This section collects any data citations, data availability statements, or supplementary materials included in this article.

Supplementary Materials

1. Figure S1. KP-Tracer mouse genetic components, validation, and quality-control, Related to Figure 1.

(A) The piggyBac transposon-based lineage tracing vector libraries used to engineer the KP-Tracer mice contained (1) a triple-guideRNA cassette and (2) a target site library cassette with a 14bp integration barcode (“intBC”) and three CRISPR/Cas9 cut sites on the 3’ UTR of an mCherry reporter gene. (B) Enrichment of mESC population with high lineage-tracer expression based on high mCherry expression (a reporter indicating lineage tracer expression). These cells are then single-cell cloned before generating chimeric KP-Tracer mice. (C) Representative images of specific mCherry positive mESC clones that express the lineage tracing vectors. (D) Copy number of lineage tracing vectors across 5 mouse embryonic stem cell (mESC) clones used in this study measured by genomic qPCR are shown. (E-F) Detection of unique lineage tracing target site intBCs for a representative mESC clone (1D5) using (E) DNA-sequencing and (F) scRNA-seq.
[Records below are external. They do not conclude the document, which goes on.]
(* ===== verification/SnapshotStore.v ===== *)
(** * Persisted snapshots: [crates/pool-snapshot/src/store.rs] and
      [postgres_store.rs]

    What is stored of an accepted snapshot, the gates a decision and a
    reconciliation read it through, and the table's one-usable-row-per-block
    rule.  SHA-256 and serde_json's printer are parameters. *)
From S2P Require Import Prelude BTreeMap Json Domain Store Payload Admission Snapshot.
Open Scope Z_scope.

Record SnapshotRecord := MkSnapshotRecord {
  sr_network : Network;
  sr_block_id : string;
  sr_record_height : Z;
  sr_record_complete : bool;
  sr_record_cache_ready : bool;
  sr_content_digest : Bytes;
}.
Record PersistedSnapshot := MkPersisted { pe_snapshot : Snapshot; pe_record : SnapshotRecord }.

Inductive NotUsable := ReadsIncomplete | ActiveCacheUnavailable.

Definition for_decision (p : PersistedSnapshot) : result NotUsable Snapshot :=
  if negb (sn_reads_complete (pe_snapshot p)) then Err ReadsIncomplete
  else if negb (sn_active_cache_ready (pe_snapshot p)) then Err ActiveCacheUnavailable
  else Ok (pe_snapshot p).
Definition for_reconciliation (p : PersistedSnapshot) : result NotUsable Snapshot :=
  if negb (sn_reads_complete (pe_snapshot p)) then Err ReadsIncomplete else Ok (pe_snapshot p).

Inductive SnapshotStoreError :=
| StoreUnavailable (e : DbError)
| Divergent (network : Network) (block_id : string)
| StoreCorrupt (block_id reason : string).

Definition USABLE_INDEX : string := "block_snapshot_one_usable_per_block".
Definition is_usable_conflict (e : DbError) : bool :=
  match e with UniqueViolation c => String.eqb c USABLE_INDEX | _ => false end.

(** The columns of the row of [s], in JSON, that the digest is taken over. *)
Definition snapshot_payload (s : Snapshot) : Value :=
  json_object [("block_id", JString (sn_block_id s)); ("height", json_u64 (sn_height s));
               ("block", sn_block s); ("reads", JObject (sn_reads s)); ("tracks", JObject (sn_tracks s));
               ("reads_complete", JBool (sn_reads_complete s));
               ("active_cache_ready", JBool (sn_active_cache_ready s))].

(** [migrations/0002]: the checks, the primary key with [ON CONFLICT DO
    NOTHING], and the partial unique index over the usable rows. *)
Definition row_usable (r : SnapshotRow) : bool := sr_reads_complete r && sr_active_cache_ready r.
Definition usable_row_of (n : Network) (block_id : string) (db : Db) : option ((Network * string * Bytes) * SnapshotRow) :=
  head (filter (fun s => s.1.1 = (n, block_id) /\ row_usable s.2 = true) (map_to_list (db_snapshot db))).
Definition insert_snapshot (n : Network) (block_id : string) (digest : Bytes) (row : SnapshotRow) (db : Db)
  : result DbError Db :=
  match first_violation [("block_snapshot_digest_is_sha256", Nat.eqb (length digest) 32);
                         ("block_snapshot_height_non_negative", 0 <=? sr_height row)] with
  | Some c => Err (CheckViolation c)
  | None =>
      match db_snapshot db !! (n, block_id, digest) with
      | Some _ => Ok db
      | None =>
          if row_usable row && negb (is_none (usable_row_of n block_id db))
          then Err (UniqueViolation USABLE_INDEX)
          else Ok (with_snapshot (<[(n, block_id, digest) := row]> (db_snapshot db)) db)
      end
  end.

Section store.
Context (sha256 : string -> Bytes) (to_string : Value -> string).

(** [content_digest]; the serialisation of a [Value] does not fail. *)
Definition content_digest (s : Snapshot) : Bytes := sha256 (to_string (snapshot_payload s)).

(** [i64::try_from] of a [u64]. *)
Definition to_i64 (n : Z) : option Z := if n <=? i64_max then Some n else None.

Definition persist (n : Network) (s : Snapshot) (db : Db) : result SnapshotStoreError (PersistedSnapshot * Db) :=
  let digest := content_digest s in
  match to_i64 (sn_height s) with
  | None => Err (StoreCorrupt (sn_block_id s) "height exceeds the stored range")
  | Some height =>
      let proposed := MkSnapshotRecord n (sn_block_id s) (sn_height s) (sn_reads_complete s)
                        (sn_active_cache_ready s) digest in
      match insert_snapshot n (sn_block_id s) digest
              (MkSnapshotRow height (sn_reads_complete s) (sn_active_cache_ready s)) db with
      | Err e => if is_usable_conflict e then Err (Divergent n (sn_block_id s)) else Err (StoreUnavailable e)
      | Ok db' => Ok (MkPersisted s proposed, db')
      end
  end.

(** [load_usable_record], through [fetch_usable]. *)
Definition load_usable_record (n : Network) (block_id : string) (db : Db)
  : result SnapshotStoreError (option SnapshotRecord) :=
  match usable_row_of n block_id db with
  | None => Ok None
  | Some (k, row) =>
      if sr_height row <? 0 then Err (StoreCorrupt block_id "stored height is negative")
      else if negb (Nat.eqb (length k.2) 32) then Err (StoreCorrupt block_id "stored digest is not 32 bytes")
      else Ok (Some (MkSnapshotRecord n block_id (sr_height row) (sr_reads_complete row)
                       (sr_active_cache_ready row) k.2))
  end.

(** [SELECT max(height) ... WHERE reads_complete]. *)
Definition complete_heights (n : Network) (db : Db) : list Z :=
  map (fun s => sr_height s.2)
    (filter (fun s => s.1.1.1 = n /\ sr_reads_complete s.2 = true) (map_to_list (db_snapshot db))).
Definition last_local_height (n : Network) (db : Db) : result SnapshotStoreError (option Z) :=
  match max_list (complete_heights n db) with
  | None => Ok None
  | Some h => if h <? 0 then Err (StoreCorrupt "" "stored height is negative") else Ok (Some h)
  end.
End store.

(** ** The table's invariant *)

(** Stored rows satisfy their checks, and a block has one usable row at most. *)
Definition snapshots_ok (t : gmap (Network * string * Bytes) SnapshotRow) : Prop :=
  (forall k r, t !! k = Some r -> length k.2 = 32%nat /\ 0 <= sr_height r) /\
  (forall k k' r r', t !! k = Some r -> t !! k' = Some r' -> k.1 = k'.1 ->
     row_usable r = true -> row_usable r' = true -> k = k').

Lemma usable_row_of_Some n b db k r :
  usable_row_of n b db = Some (k, r) -> db_snapshot db !! k = Some r /\ k.1 = (n, b) /\ row_usable r = true.
Proof.
  unfold usable_row_of. intros Hh.
  assert (Hin : (k, r) ∈ filter (fun s => s.1.1 = (n, b) /\ row_usable s.2 = true) (map_to_list (db_snapshot db))).
  { destruct (filter _ _) as [|x l]; [done|]. simpl in Hh. injection Hh as ->. by left. }
  apply list_elem_of_filter in Hin as [[? ?] Hin]. by apply elem_of_map_to_list in Hin.
Qed.
Lemma usable_row_of_None n b db k r :
  usable_row_of n b db = None -> db_snapshot db !! k = Some r -> k.1 = (n, b) -> row_usable r = false.
Proof.
  unfold usable_row_of. intros Hh Hk Hb. destruct (row_usable r) eqn:Hu; [|done].
  assert (Hin : (k, r) ∈ filter (fun s => s.1.1 = (n, b) /\ row_usable s.2 = true) (map_to_list (db_snapshot db))).
  { apply list_elem_of_filter. split; [done|]. by apply elem_of_map_to_list. }
  destruct (filter _ _) as [|x l]; [by apply not_elem_of_nil in Hin|done].
Qed.

Lemma insert_snapshot_Ok n b digest row db db' :
  insert_snapshot n b digest row db = Ok db' ->
  length digest = 32%nat /\ 0 <= sr_height row /\
  ((db' = db /\ is_Some (db_snapshot db !! (n, b, digest))) \/
   (db' = with_snapshot (<[(n, b, digest) := row]> (db_snapshot db)) db /\
    db_snapshot db !! (n, b, digest) = None /\
    (row_usable row = true -> usable_row_of n b db = None))).
Proof.
  unfold insert_snapshot, first_violation. simpl.
  destruct (Nat.eqb_spec (length digest) 32) as [Hl|]; simpl; [|done].
  destruct (Z.leb_spec 0 (sr_height row)); simpl; [|done].
  destruct (db_snapshot db !! (n, b, digest)) eqn:Hk; [intros [= <-]; eauto 10|].
  destruct (row_usable row); simpl; [|intros [= <-]; split; [done|]; split; [done|]; right; done].
  destruct (usable_row_of n b db); simpl; [done|]. intros [= <-]. split; [done|]. split; [done|]. right. done.
Qed.

Lemma insert_snapshot_keeps n b digest row db db' :
  snapshots_ok (db_snapshot db) -> insert_snapshot n b digest row db = Ok db' ->
  snapshots_ok (db_snapshot db') /\ db_snapshot db ⊆ db_snapshot db'.
Proof.
  intros [Hrow Hone] (Hl & Hh & [[-> _]|(-> & Hk & Hu)])%insert_snapshot_Ok; [done|]. simpl. split.
  - split.
    + intros k r [[<- <-]|[_ Hr]]%lookup_insert_Some; [done|by apply Hrow].
    + intros k k' r r' H1 H2 E U1 U2.
      apply lookup_insert_Some in H1 as [[<- <-]|[_ H1]], H2 as [[<- <-]|[_ H2]]; [done| | |by apply (Hone k k' r r')].
      * pose proof (usable_row_of_None _ _ _ _ _ (Hu U1) H2 (eq_sym E)). congruence.
      * pose proof (usable_row_of_None _ _ _ _ _ (Hu U2) H1 E). congruence.
  - by apply insert_subseteq.
Qed.

Lemma persist_Ok sha to_s n s db p db' :
  persist sha to_s n s db = Ok (p, db') ->
  pe_snapshot p = s /\ pe_record p = MkSnapshotRecord n (sn_block_id s) (sn_height s) (sn_reads_complete s)
    (sn_active_cache_ready s) (content_digest sha to_s s) /\ sn_height s <= i64_max /\
  insert_snapshot n (sn_block_id s) (content_digest sha to_s s)
    (MkSnapshotRow (sn_height s) (sn_reads_complete s) (sn_active_cache_ready s)) db = Ok db'.
Proof.
  unfold persist, to_i64. destruct (Z.leb_spec (sn_height s) i64_max); [|done].
  destruct (insert_snapshot _ _ _ _ _) as [d|e]; [|by destruct (is_usable_conflict e)]. by intros [= <- <-].
Qed.

(** ** Properties *)

(** A decision reads only what was recorded as usable.  Persisting a snapshot
    keeps every row already there and at most one usable row per block; what
    [for_decision] then hands out is a snapshot with complete reads and a ready
    cache whose row is the block's one usable row in the table, under the
    digest of its content; and a second, different usable assembly of the block
    is refused as divergent. *)
Theorem persisted_before_decided sha256 to_string n s db p db' snap :
  snapshots_ok (db_snapshot db) ->
  (forall r, db_snapshot db !! (n, sn_block_id s, content_digest sha256 to_string s) = Some r ->
     r = MkSnapshotRow (sn_height s) (sn_reads_complete s) (sn_active_cache_ready s)) ->
  persist sha256 to_string n s db = Ok (p, db') -> for_decision p = Ok snap ->
  snap = s /\ sn_reads_complete s = true /\ sn_active_cache_ready s = true /\
  snapshots_ok (db_snapshot db') /\ db_snapshot db ⊆ db_snapshot db' /\
  load_usable_record n (sn_block_id s) db' = Ok (Some (pe_record p)) /\
  forall s', sn_block_id s' = sn_block_id s -> sn_reads_complete s' = true -> sn_active_cache_ready s' = true ->
    sn_height s' <= i64_max -> 0 <= sn_height s' -> length (content_digest sha256 to_string s') = 32%nat ->
    db_snapshot db' !! (n, sn_block_id s, content_digest sha256 to_string s') = None ->
    persist sha256 to_string n s' db' = Err (Divergent n (sn_block_id s)).
Proof.
  intros Hok Hsame (Es & Er & Hh & Hins)%persist_Ok. unfold for_decision. rewrite Es.
  destruct (sn_reads_complete s) eqn:Hc; [|done]. destruct (sn_active_cache_ready s) eqn:Ha; [|done].
  simpl. intros [= <-].
  destruct (insert_snapshot_keeps _ _ _ _ _ _ Hok Hins) as [Hok' Hsub].
  set (row := MkSnapshotRow (sn_height s) true true) in *.
  assert (Hrow : db_snapshot db' !! (n, sn_block_id s, content_digest sha256 to_string s) = Some row).
  { apply insert_snapshot_Ok in Hins as (_ & _ & [[-> [r Hr]]|[-> _]]); [|apply lookup_insert_eq].
    rewrite Hr. f_equal. by apply Hsame. }
  destruct (usable_row_of n (sn_block_id s) db') as [[k r]|] eqn:Hu.
  2:{ pose proof (usable_row_of_None _ _ _ _ _ Hu Hrow eq_refl). done. }
  pose proof (usable_row_of_Some _ _ _ _ _ Hu) as (Hk & Ek & Hur).
  assert (k = (n, sn_block_id s, content_digest sha256 to_string s)) as ->.
  { by apply (proj2 Hok' _ _ _ _ Hk Hrow). }
  assert (r = row) as -> by congruence.
  destruct (proj1 Hok' _ _ Hrow) as [Hlen Hnn]. simpl in Hlen, Hnn.
  split_and!; try done.
  - unfold load_usable_record. rewrite Hu, Er. simpl. rewrite Hlen. simpl.
    destruct (Z.ltb_spec (sn_height s) 0); [lia|done].
  - intros s' Eb Hc' Ha' Hmax Hmin Hlen' Hnew. unfold persist, to_i64. rewrite (proj2 (Z.leb_le _ _) Hmax).
    unfold insert_snapshot, first_violation. simpl. rewrite Hlen', (proj2 (Z.leb_le _ _) Hmin). simpl.
    rewrite Eb, Hnew, Hu. unfold row_usable. simpl. by rewrite Hc', Ha'.
Qed.

Definition usable_snapshot (block_id : string) (height : Z) : Snapshot :=
  MkSnapshot block_id height JNull bt_empty bt_empty true true.
(** A digest of 32 bytes that tells the two sample snapshots apart. *)
Definition height_of (v : Value) : string :=
  match and_then (json_get "height" v) json_as_u64 with Some 7 => "7" | _ => "8" end.
Definition toy_sha (s : string) : Bytes := replicate 32 (if String.eqb s "7" then 7 else 8).
Definition stored : PersistedSnapshot :=
  MkPersisted (usable_snapshot "b" 7) (MkSnapshotRecord Testnet "b" 7 true true (toy_sha "7")).
Definition stored_db : Db := with_snapshot {[ (Testnet, "b", toy_sha "7") := MkSnapshotRow 7 true true ]} empty_db.
Example persisted_before_decided_witness :
  persist toy_sha height_of Testnet (usable_snapshot "b" 7) empty_db = Ok (stored, stored_db) /\
  load_usable_record Testnet "b" stored_db = Ok (Some (pe_record stored)) /\
  persist toy_sha height_of Testnet (usable_snapshot "b" 8) stored_db = Err (Divergent Testnet "b").
Proof.
  assert (E : persist toy_sha height_of Testnet (usable_snapshot "b" 7) empty_db = Ok (stored, stored_db)) by reflexivity.
  destruct (persisted_before_decided toy_sha height_of Testnet (usable_snapshot "b" 7) empty_db stored stored_db
    (usable_snapshot "b" 7)) as (_ & _ & _ & _ & _ & Hl & Hd).
  - split; [intros k r Hk; discriminate Hk|intros k k' r r' Hk; discriminate Hk].
  - intros r Hr. discriminate Hr.
  - exact E.
  - reflexivity.
  - split; [exact E|]. split; [exact Hl|]. apply Hd; try reflexivity; try (vm_compute; discriminate).
Defined.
A consensus set of target sites intBCs for each mESC clone was determined by selecting intBCs detected in at least 40% of all tumors derived from that mESC clone. (G) The consensus intBC pivot table across all five mESC clones used in this study to generate KP-Tracer mice. Each row is a single cell and is annotated with which mESC clone it came from. Each column is a unique intBC. Colors in the heatmap indicate whether or not an intBC was detected in a given cell. (H) Quality-control filtering of tumor phylogenies for subclonal expansion analyses. Quality of lineage-tracing data was assessed with two metrics: first, the percentage of cells that contained a unique set of mutations (“% unique indel state”; STAR Methods); and second, the percentage of target sites that had to be filtered because of low-diversity (“target site saturation”; STAR Methods). Tumors with less than 5% overall unique indel state, greater than 80% target site saturation, or fewer than 100 cells were filtered out.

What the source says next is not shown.